▶ [ACTION ITEM]: In the material below, find the line with "fr_next_order : w_next_ready_order" and the line with "(** One more", then output those two lines and every line between them, exactly.

▶ [PROVIDED DATA]:
(** ** Kinds of steps *)
Record frame (x : list Stored) (w w' : World) : Prop := {
  fr_id : w_id w' = w_id w;
  fr_cfg : w_cfg w' = w_cfg w;
  fr_event : w_next_event w' = w_next_event w;
  fr_actors : w_actors w' = w_actors w;
  fr_live : w_live_actors w' = w_live_actors w;
  fr_free : w_free w' = w_free w;
  fr_next_stored : w_next_stored w' = w_next_stored w;
  fr_next_order : w_next_ready_order w' = w_next_ready_order w;
  fr_permits : w_permits w' = w_permits w;
  fr_shelf : ∀ s, s ∈ shelf w' → s ∈ x ∨ s ∈ reachable w;
}.
(** The byte counter follows the content, or both are cleared. *)
Definition accounted (bytes bytes' content content' : N) (empty : Prop) : Prop :=
  (bytes' + content = bytes + content')%N ∨ (empty ∧ bytes' = 0%N).
Record evolves (a a' : Actor) : Prop := {
  ev_reference : a_reference a' = a_reference a;
  ev_rank : (rank (a_state a) ≤ rank (a_state a'))%N;
  ev_stopped : a_state a' = Lifecycle.Stopped ↔ a_state a = Lifecycle.Stopped;
  ev_queue : queue_view a' `sublist_of` queue_view a;
  ev_queue_bytes : accounted (a_queue_bytes a) (a_queue_bytes a') (bytes_of_queue a) (bytes_of_queue a') (a_queue a' = []);
  ev_staged : staged_view a' `sublist_of` staged_view a;
  ev_staged_bytes : accounted (a_staged_bytes a) (a_staged_bytes a') (bytes_of_staged a) (bytes_of_staged a') (a_staged a' = []);
  ev_order : a_ready_order a' = a_ready_order a;
  ev_parent : a_parent a' = a_parent a;
}.
(** One more delivery at the end of the queue, within the limits. *)
Record enqueues (cfg : Config) (id : N) (s : Stored) (a a' : Actor) : Prop := {
  en_reference : a_reference a' = a_reference a;
  en_state : a_state a' = a_state a;
  en_room : (N.of_nat (length (a_queue a)) < mailbox_capacity cfg)%N;
  en_bytes_room : (a_queue_bytes a + stored_bytes s ≤ mailbox_bytes cfg)%N;
  en_queue : queue_view a' = queue_view a ++ [(id, s)];
  en_queue_bytes : a_queue_bytes a' = (a_queue_bytes a + stored_bytes s)%N;
  en_staged : staged_view a' = staged_view a;
  en_staged_bytes : a_staged_bytes a' = a_staged_bytes a;
  en_order : a_ready_order a' = a_ready_order a;
  en_parent : a_parent a' = a_parent a;
}.
Record stages (cfg : Config) (s : Stored) (a a' : Actor) : Prop := {
  sg_reference : a_reference a' = a_reference a;
  sg_state : a_state a' = a_state a;
  sg_room : (N.of_nat (length (a_staged a)) < mailbox_capacity cfg)%N;
  sg_bytes_room : (stored_bytes s ≤ mailbox_bytes cfg - a_staged_bytes a)%N;
  sg_queue : queue_view a' = queue_view a;
  sg_queue_bytes : a_queue_bytes a' = a_queue_bytes a;
  sg_staged : staged_view a' = staged_view a ++ [s];
  sg_staged_bytes : a_staged_bytes a' = (a_staged_bytes a + stored_bytes s)%N;
  sg_order : a_ready_order a' = a_ready_order a;
  sg_parent : a_parent a' = a_parent a;
}.
Definition stopped (a : Actor) : bool := bool_decide (a_state a = Lifecycle.Stopped).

▶ [TASK ANSWER]:
  fr_next_order : w_next_ready_order w' = w_next_ready_order w;
  fr_permits : w_permits w' = w_permits w;
  fr_shelf : ∀ s, s ∈ shelf w' → s ∈ x ∨ s ∈ reachable w;
}.
(** The byte counter follows the content, or both are cleared. *)
Definition accounted (bytes bytes' content content' : N) (empty : Prop) : Prop :=
  (bytes' + content = bytes + content')%N ∨ (empty ∧ bytes' = 0%N).
Record evolves (a a' : Actor) : Prop := {
  ev_reference : a_reference a' = a_reference a;
  ev_rank : (rank (a_state a) ≤ rank (a_state a'))%N;
  ev_stopped : a_state a' = Lifecycle.Stopped ↔ a_state a = Lifecycle.Stopped;
  ev_queue : queue_view a' `sublist_of` queue_view a;
  ev_queue_bytes : accounted (a_queue_bytes a) (a_queue_bytes a') (bytes_of_queue a) (bytes_of_queue a') (a_queue a' = []);
  ev_staged : staged_view a' `sublist_of` staged_view a;
  ev_staged_bytes : accounted (a_staged_bytes a) (a_staged_bytes a') (bytes_of_staged a) (bytes_of_staged a') (a_staged a' = []);
  ev_order : a_ready_order a' = a_ready_order a;
  ev_parent : a_parent a' = a_parent a;
}.
(** One more delivery at the end of the queue, within the limits. *)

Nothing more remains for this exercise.